In our accompanying technical report, we provide a deep dive into our experience and insights from our efforts pretraining on AMD hardware as well as describe our training framework and the hardware specific optimizations we perform in detail. We aim to distill and describe a practical recipe that others can use when considering training on AMD.. 

Specifically, we provide a detailed characterization of our cluster hardware in terms of compute, memory bandwidth and networking components and relevant microbenchmarks for assessing their performance. We also provide detailed guidance on model sizing and other optimizations to ensure strong performance of training on this particular hardware, as well as details on fundamental kernels for the muon optimizer and other core training components that we implemented in order to optimize our training speed and efficiency. 

The ZAYA1 Model

In addition, we provide a preview of the base model we produced by pretraining on the full AMD platform. In future works we will release and detail the final post-trained model checkpoints and its performance, as well as provide a more detailed description of the entire training process.

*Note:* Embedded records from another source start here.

(** * ai-social-platform: the orchestration layer, embedded and verified

    A shallow embedding of the Python sources under [app/]:
    - [app/services/openai_service.py]  (the LLM gateway),
    - [app/agents/platform_agents/*.py] (the five platform generators),
    - [app/agents/post_creator.py]      (the fan-out coordinator),
    - [app/agents/super_agent.py]       (history retrieval, the dialog router),
    - [app/config.py], [app/telegram/bot.py] (allow-list authorization, the
      store helpers and the handlers).

    Conventions.  A Python [str] is the [string] of its UTF-8 bytes.  [len]
    and slicing count characters, that is code points ([Py.len],
    [Py.slice_to]): a character is a byte that is not a UTF-8 continuation
    byte, together with the continuation bytes after it.  The other
    built-ins ([lower], [strip], [title], [int]) are modelled on ASCII text;
    comparison, search, splitting at "," and concatenation are byte-wise,
    which is exact on UTF-8.
    A Python [int] is a [Z], a [float] a [Q] (only its truth value is used).
    A call that may raise returns a [result]; [async]/[await] is sequential
    composition, and [asyncio.gather] with [return_exceptions=True] yields the
    list of outcomes of its tasks in task order.  Logging is not modelled. *)

From Stdlib Require Import String Ascii List Sorted Permutation ZArith QArith Bool Arith Lia.
Import ListNotations.
Close Scope Q_scope.
Open Scope string_scope.

(** ** Python built-ins used by the sources *)

Module Py.

Definition nl : string := String (ascii_of_nat 10) EmptyString.
Definition dq : string := String (ascii_of_nat 34) EmptyString.

(** [str.isspace] on one ASCII character: TAB, LF, VT, FF, CR, the four
    separators FS, GS, RS, US, and the space. *)
Definition is_space (c : ascii) : bool :=
  let n := nat_of_ascii c in
  (((9 <=? n) && (n <=? 13)) || ((28 <=? n) && (n <=? 32)))%nat.

Definition is_upper (c : ascii) : bool :=
  let n := nat_of_ascii c in ((65 <=? n) && (n <=? 90))%nat.

Definition is_lower (c : ascii) : bool :=
  let n := nat_of_ascii c in ((97 <=? n) && (n <=? 122))%nat.

Definition to_lower (c : ascii) : ascii :=
  if is_upper c then ascii_of_nat (nat_of_ascii c + 32) else c.

Definition to_upper (c : ascii) : ascii :=
  if is_lower c then ascii_of_nat (nat_of_ascii c - 32) else c.

(** [s.lower()] *)
Fixpoint lower (s : string) : string :=
  match s with
  | EmptyString => EmptyString
  | String c s' => String (to_lower c) (lower s')
  end.

(** [s.title()]: a cased character is upper-cased when the character before
    it is not cased, and lower-cased otherwise. *)
Fixpoint title_from (previous_is_cased : bool) (s : string) : string :=
  match s with
  | EmptyString => EmptyString
  | String c s' =>
      if is_upper c || is_lower c
      then String (if previous_is_cased then to_lower c else to_upper c)
                  (title_from true s')
      else String c (title_from false s')
  end.

Definition title (s : string) : string := title_from false s.

Fixpoint lstrip (s : string) : string :=
  match s with
  | EmptyString => EmptyString
  | String c s' => if is_space c then lstrip s' else s
  end.

Fixpoint rev_onto (s acc : string) : string :=
  match s with
  | EmptyString => acc
  | String c s' => rev_onto s' (String c acc)
  end.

In short, the ZAYA1-base model was trained for 14T total tokens on Zyphra’s internal AMD-specialized training stack. Following recent works, ZAYA1 was optimized using the Muon optimizer. We trained in three core phases – pretraining phase1, pretraining phase 2 followed by a context length extension including mid-training.  As the phases progress, we follow a curriculum training strategy where we shift from primarily unstructured web data to more highly structured and information dense mathematical, coding, and reasoning data. 

The ZAYA1-base model also showcases some of our architectural innovations that we have developed internally at Zyphra, aiming to improve the FLOP and parameter efficiency of training. These include substantial improvements to the fundamental components of a MoE transformer – attention and the expert router.

For attention, ZAYA1 uses our recently published CCA attention, which utilizes convolutions within the attention block itself to perform the full attention operation within a compressed latent space. CCA achieves a substantial reduction in attention FLOPs for prefill and training, and achieves better perplexity, while also matching existing state of the art methods in KV cache compression.

ZAYA1 also makes fundamental improvements to the linear router used in almost all existing large-scale MoE models. We discover that improving the expressiveness of the router substantially improves performance of the overall MoE model, as well as changing the routing dynamics and encouraging greater expert specialization. Our novel ZAYA1 router replaces the linear router with a downprojection and then performs multiple sequential MLP operations within the compressed latent space to obtain the final routing choices. 

Together, these architectural innovations reduce the fundamental compute and memory bottlenecks of attention and also improve the expressiveness of routing. They pave the way for further advancements to unlock true long term memory, and the ability for models to dynamically adapt compute and memory to the task at hand. 

We look forward to releasing further details of our experience training on AMD and benchmarks for the ZAYA1 post-trained models.

The Zyphra AMD Cluster

The Zyphra training cluster, built in partnership with IBM, delivers over 750 PFLOPs of real-world training performance. There are 128 nodes, each containing 8 AMD MI300X GPUs connected together with AMD InfinityFabric (see above figure). Each GPU has a dedicated AMD Pollara 400Gbps interconnect, and nodes are connected together in a rails-only topology. 

Not only was an AMD-native model training framework developed, but the unique model architecture of ZAYA1 required significant co-design to enable rapid end-to-end training. Such co-design included custom kernels, parallelism schemes, and model sizing. See the accompanying technical report for details on optimization, in addition to often-overlooked aspects of training at scale such as fault tolerance, and checkpointing.